Sic Semper NULL

  • Comments posted here are about the content posted at http://www.sqlservercentral.com/columnists/mcoles/2921.asp

  • Mmmm, for me the issue usually occurs when reviewing/maintaining someone else's code and that code has dodgy null usage. When used correctly, nulls are a good thing. Overall, I found this article to be a really good treatment of nulls and when to use/not use them.

    However, there are some situations where I choose to use a value instead of null to simplify a query and to get queries to perform. An example of this is tables that use have start and end dates. It is common for an end date to be unknown right up to the point where the record actually has an end date. So, when you want to get a list of records that were "active" based on the start and end dates, you usually end up with code something like

    WHERE @DateToCheck BETWEEN StartDate And Isnull (EndDate, @DateToCheck)

    (There are many variations on the above - substitute your favourite)

    instead of

    WHERE @DateToCheck BETWEEN StartDate And EndDate

    The second condition tends to give a much better query plan (but only works if EndDate actually has a value. So, I tend to use nulls when the column really is unknown and there is no valid substitute so that I can make use of indexes.

    I am ready for responses that negate my thoughts.

    Cheers

    Stehen

  • Great article on NULL usage.

    I find NULL's in a database an invaluable tool, for many reasons... And easily avoided with not null constraints and a default value, where inappropriate.

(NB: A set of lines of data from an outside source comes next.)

(** *** What no consumer hears of is handled to its end *)

Context `{!WmFrame W} `{!WmRequestLaws W}.
(** The window is there to be told. *)
Definition ready (xid : Z) (s : S) : Prop :=
  wm_ok (wm_world s) ∧ is_Some (GetWindow xid (wm s)) ∧
  well_formed (stacked_xids_ (wm s)) ∧ well_formed (mapped_xids_ (wm s)).
Lemma ready_alike xid s s' : ready xid s → alike s s' → wm_ok (wm_world s') → ready xid s'.
Proof.
  intros (_ & Hx & Hwf & Hwf') Ha Hw. unfold alike, books in Ha. injection Ha as E1 E2 E3. split; [done|].
  split; [|by rewrite E1, E2].
  pose proof (flags_of xid s') as Hf. rewrite E3, flags_of in Hf. destruct Hx as [w Hx]. rewrite Hx in Hf.
  destruct (GetWindow xid (wm s')); [by eexists|done].
Qed.
Abbreviation calm xid := (framed (ready xid) alike).
Lemma ready_on_world {A} xid (m : M W A) : quiet m → calm xid (on_world m).
Proof.
  intros Hm s Hs. apply wp_zoom. eapply wp_mono; [apply Hm, Hs|]. intros a w [Hw _].
  assert (alike s (set_wm_world w s)) as Ha by (unfold alike; by rewrite mp_wm_world).
  split; [|done]. apply (ready_alike xid s); [done|done|]. by rewrite mp_world_world.
Qed.
Lemma ready_on_window {A} xid (m : M (Window.t * W) A) : renaming m → plain m → calm xid (on_window xid m).
Proof.
  intros Hm Hp s Hs. pose proof Hs as (Hw & [w Hx] & Hwf).
  assert (wp (on_window xid m) (fun _ s' => wm_ok (wm_world s')) s) as Hwp.
  { unfold on_window, window, get. apply wp_bind, wp_gets_bind. rewrite Hx. apply wp_ret, wp_zoom. rewrite Hx.
    eapply wp_mono; [by apply (Hm (w, wm_world s))|]. intros a [w' u] [Hok _]. by rewrite mp_world_world. }
  apply wp_run in Hwp as (a & s' & Hrun & Hok). apply wp_run. exists a, s'. split; [done|].
  assert (alike s s') as Ha by by apply (still_on_window xid m Hp s a s' Hrun). split; [|done]. by apply (ready_alike xid s).
Qed.
Lemma calm_set_or_delete xid a l : calm xid (set_or_delete a l).
Proof.
  unfold set_or_delete. case_bool_decide; [apply ready_on_world, quiet_x_do|apply ready_on_world, quiet_set_property].
Qed.
Lemma calm_UpdateClientListStacking xid : calm xid UpdateClientListStackingProperty.
Proof. unfold UpdateClientListStackingProperty. apply framed_bind; [apply _|apply framed_gets, _|intros r; apply calm_set_or_delete]. Qed.
Lemma GetUnder_wp {A} xid above (k : option Z → M S A) Q s : ready xid s →
  (∀ s1, ready xid s1 → alike s s1 → wp (k (under above (Stacker.items (stacked_xids_ (wm s))))) Q s1) →
  wp (on_stacked (Stacker.GetUnder above) ≫= k) Q s.
Proof.
  intros Hs Hk. pose proof Hs as (Hw & Hx & Hwf & _). destruct (GetUnder_still above s Hwf) as (s1 & Hrun & Hb).
  apply wp_bind, wp_run. exists (under above (Stacker.items (stacked_xids_ (wm s)))), s1. split; [done|].
  assert (wm_ok (wm_world s1)) as Hw1.
  { revert Hrun. unfold on_stacked, zoom. rewrite GetUnder_run by done. intros [= <-]. by rewrite mp_world. }
  apply Hk; [|done]. by apply (ready_alike xid s).
Qed.
(** The walk down the stack ends: so many steps from [above] are enough. *)
Definition enough (fuel : nat) (above : Z) (l : list Z) : Prop :=
  above = 0 ∧ (1 ≤ fuel)%nat ∨ above ∉ l ∧ (2 ≤ fuel)%nat ∨
  ∃ l1 l2, l = l1 ++ above :: l2 ∧ (length l2 + 2 ≤ fuel)%nat.
Lemma enough_next fuel above l : NoDup l → enough (Datatypes.S fuel) above l → above ≠ 0 → enough fuel (default 0 (under above l)) l.
Proof.
  intros Hnd [[? _]|[[Hn Hf]|(l1 & l2 & Hl & Hf)]] Hz; [done| |].
  - rewrite under_missing by done. left. split; [done|lia].
  - assert (above ∉ l1) as Hx1.
    { rewrite Hl in Hnd. apply NoDup_app in Hnd as (_ & Hd & _). intros Hin. apply (Hd above Hin). by left. }
    rewrite Hl, under_split, <-Hl by done. destruct l2 as [|y l2]; [left; split; [done|cbn in Hf; lia]|].
    right. right. exists (l1 ++ [above]), l2. cbn in *. split; [by rewrite <-app_assoc|lia].
Qed.
Lemma stack_above_known_wp xid fuel above s : ready xid s → enough fuel above (Stacker.items (stacked_xids_ (wm s))) →
  wp (stack_above_known fuel xid above) (fun _ s' => ready xid s' ∧ alike s s') s.
Proof.
  revert above s. induction fuel as [|fuel IH]; intros above s Hs He.
  { exfalso. destruct He as [[_ ?]|[[_ ?]|(? & ? & _ & ?)]]; lia. }
  cbn [stack_above_known]. destruct (Z.eqb_spec above 0) as [|Hz]; [apply wp_ret; split; [done|reflexivity]|]. apply wp_gets_bind.
  destruct (GetWindow above (wm s)) as [w|].
  { apply ready_on_window; [|keep|done]. apply steady_renaming, steady_StackCompositedAbove. }
  apply (GetUnder_wp xid); [done|]. intros s1 Hs1 Ha1. pose proof Ha1 as Hb1. unfold alike, books in Hb1. injection Hb1 as E1 _ _.
  eapply wp_mono; [apply (IH _ s1 Hs1)|intros ? s2 [? ?]; split; [done|by etransitivity]].
  rewrite E1. apply enough_next; [apply wf_items, Hs|done|done].
Qed.
Lemma enough_all above l : enough (length l + 2) above l.
Proof.
  destruct (decide (above ∈ l)) as [Hin|Hin]; [|right; left; split; [done|lia]]. right. right.
  apply list_elem_of_split in Hin as (l1 & l2 & ->). exists l1, l2. split; [done|]. rewrite length_app. cbn. lia.
Qed.
Definition fine (s : S) : Prop := wm_ok (wm_world s).
Lemma fine_on_world {A} (m : M W A) : quiet m → framed fine alike (on_world m).
Proof.
  intros Hm s Hs. apply wp_zoom. eapply wp_mono; [by apply Hm|]. intros a w [Hw _].
  split; [unfold fine; by rewrite mp_world_world|unfold alike; by rewrite mp_wm_world].
Qed.
Lemma fine_set_or_delete a l : framed fine alike (set_or_delete a l).
Proof.
  unfold set_or_delete. case_bool_decide; [apply fine_on_world, quiet_x_do|apply fine_on_world, quiet_set_property].
Qed.
Lemma fine_UpdateClientList : framed fine alike UpdateClientListProperty.
Proof. unfold UpdateClientListProperty. apply framed_bind; [apply _|apply framed_gets, _|intros r; apply fine_set_or_delete]. Qed.
Lemma fine_UpdateClientListStacking : framed fine alike UpdateClientListStackingProperty.
Proof. unfold UpdateClientListStackingProperty. apply framed_bind; [apply _|apply framed_gets, _|intros r; apply fine_set_or_delete]. Qed.
Lemma fine_DCHECK b : b = true → framed fine alike (DCHECK b).
Proof. intros ->. unfold DCHECK. destruct dchecks; apply framed_ret, _. Qed.
Lemma fine_clutter (b : bool) f : (∀ w, wm_ok w → wm_moves wm_ok wm_used w (f w)) →
  framed fine alike (if b then on_world (extern (fun w => ((), f w))) else mret ()).
Proof. intros Hf. destruct b; [|apply framed_ret, _]. apply fine_on_world, quiet_extern. exact Hf. Qed.
(** Only the list has changed. *)
Definition relisted (s s' : S) : Prop :=
  fine s' ∧ well_formed (stacked_xids_ (wm s')) ∧ mapped_xids_ (wm s') = mapped_xids_ (wm s) ∧
  flags <$> client_windows_ (wm s') = flags <$> client_windows_ (wm s).
Lemma items_op_wp o s : fine s → well_formed (stacked_xids_ (wm s)) → wp (on_stacked (run_op o)) (fun _ s' => relisted s s') s.
Proof.
  intros Hs Hwf. destruct (stacker_op_refines o _ Hwf) as (st' & Hrun & Hwf' & _). unfold on_stacked. apply wp_zoom.
  apply wp_run. exists (), st'. split; [done|]. unfold relisted, fine. rewrite mp_wm, mp_world. by split_and!.
Qed.
Lemma relisted_trans s1 s2 s3 : relisted s1 s2 → relisted s2 s3 → relisted s1 s3.
Proof. intros (? & ? & ? & ?) (? & ? & ? & ?). split_and!; try done; congruence. Qed.
Lemma restack_wp x above s : fine s → well_formed (stacked_xids_ (wm s)) → wp (restack x above) (fun _ s' => relisted s s') s.
Proof.
  intros Hs Hwf. unfold restack. destruct (GetUnder_still above s Hwf) as (_ & _).
  eapply (wp_cut _ _ (fun _ s1 => relisted s s1)).
  { unfold on_stacked. apply wp_zoom, wp_run. eexists _, _. split; [by apply GetUnder_run|].
    unfold relisted, fine. rewrite mp_wm, mp_world. by split_and!. }
  intros prev s1 Hs1. destruct (if above =? 0 then _ else _); [by apply wp_ret|]. pose proof Hs1 as (Hf1 & Hwf1 & _).
  eapply wp_cut; [by apply (items_op_wp (ORemove x))|]. intros ? s2 Hs2. cbv beta in Hs2. pose proof Hs2 as (Hf2 & Hwf2 & _).
  apply wp_gets_bind. cbn [id]. eapply (wp_cut _ _ (fun _ s3 => relisted s2 s3)).
  { destruct (_ && _); [by apply (items_op_wp (OAbove x above))|by apply (items_op_wp (OBottom x))]. }
  intros ? s3 Hs3. apply wp_ret. eapply relisted_trans; [exact Hs1|]. by eapply relisted_trans.
Qed.
Lemma renaming_SaveSize wd ht : renaming (Window.SaveClientAndCompositedSize (W := W) wd ht).
Proof.
  unfold Window.SaveClientAndCompositedSize. apply framed_bind; [apply _| |intros _; apply steady_renaming; frame].
  apply framed_modify. intros [r u] Hu. split; [done|]. split; [by destruct r|reflexivity].
Qed.
Lemma HandleConfigureNotify_wp x px py w h above s sv : fine s → mirrors s sv →
  wp (HandleConfigureNotify x px py w h above) (fun _ s' => fine s') s.
Proof.
  intros Hs Hm. unfold HandleConfigureNotify. apply wp_gets_bind. cbn [id]. destruct (negb _); [by apply wp_ret|].
  eapply wp_cut; [apply restack_wp; [done|apply Hm]|]. intros b s1 (Hf1 & Hwf1 & Hmp1 & _). apply wp_gets_bind.
  destruct (GetWindow x (wm s1)) as [win|] eqn:Ew; [|by apply wp_ret].
  assert (ready x s1) as Hr.
  { split; [done|]. split; [by rewrite Ew; eexists|]. split; [done|]. rewrite Hmp1. apply Hm. }
  eapply (wp_cut _ _ (fun _ s2 => ready x s2)).
  - destruct (Window.override_redirect_ win).
    + eapply wp_cut; [apply ready_on_window; [apply renaming_MoveComposited|keep|done]|]. intros _ s2 [Hs2 _].
      eapply wp_cut; [apply ready_on_window; [apply steady_renaming, steady_SaveClientPosition|keep|done]|]. intros _ s3 [Hs3 _].
      eapply wp_cut; [apply ready_on_window; [apply renaming_SaveSize|keep|done]|]. intros _ s4 [Hs4 _].
      apply wp_gets_bind. cbn [id]. eapply wp_mono; [apply stack_above_known_wp; [done|apply enough_all]|]. by intros ? s5 [? _].
    + assert (calm x (if (b : bool) then UpdateClientListStackingProperty;; mret () else mret ())) as Hc.
      { destruct b; [|apply framed_ret, _]. apply framed_bind; [apply _|apply calm_UpdateClientListStacking|intros _; apply framed_ret, _]. }
      eapply wp_mono; [by apply Hc|]. by intros ? s2 [? _].
  - intros _ s2 Hs2. apply wp_gets_bind. cbn [id]. eapply wp_mono; [apply (fine_clutter _ (clutter_HandleWindowConfigured x)); [intros u; apply wr_configured|apply Hs2]|].
    by intros ? s3 [? _].
Qed.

    In addition to making things more complex, NULL's also make a number of operations simpler, for example, the avg() function by default nicely excludes null values, causing an average of only known values to be returned.

    Handling NULL's according to the application of the data in question is generally a simple matter with functions such as coallesce and isNull; and without the ability to store a NULL, that is valuable data lost. With a NULL stored you have the information to handle the data precisely how you want to.

  • Thanks Mike, a very interesting article.

    My first thought on reading this was 'Yes well it's all very nice in theory, but not much use in the real world'. Then I felt ashamed, because it struck me that just because my current information environment doesn't require 6NF, doesn't mean I will never find myself in a situation where this high level of normalisation is appropriate, and I should file this information away somewhere.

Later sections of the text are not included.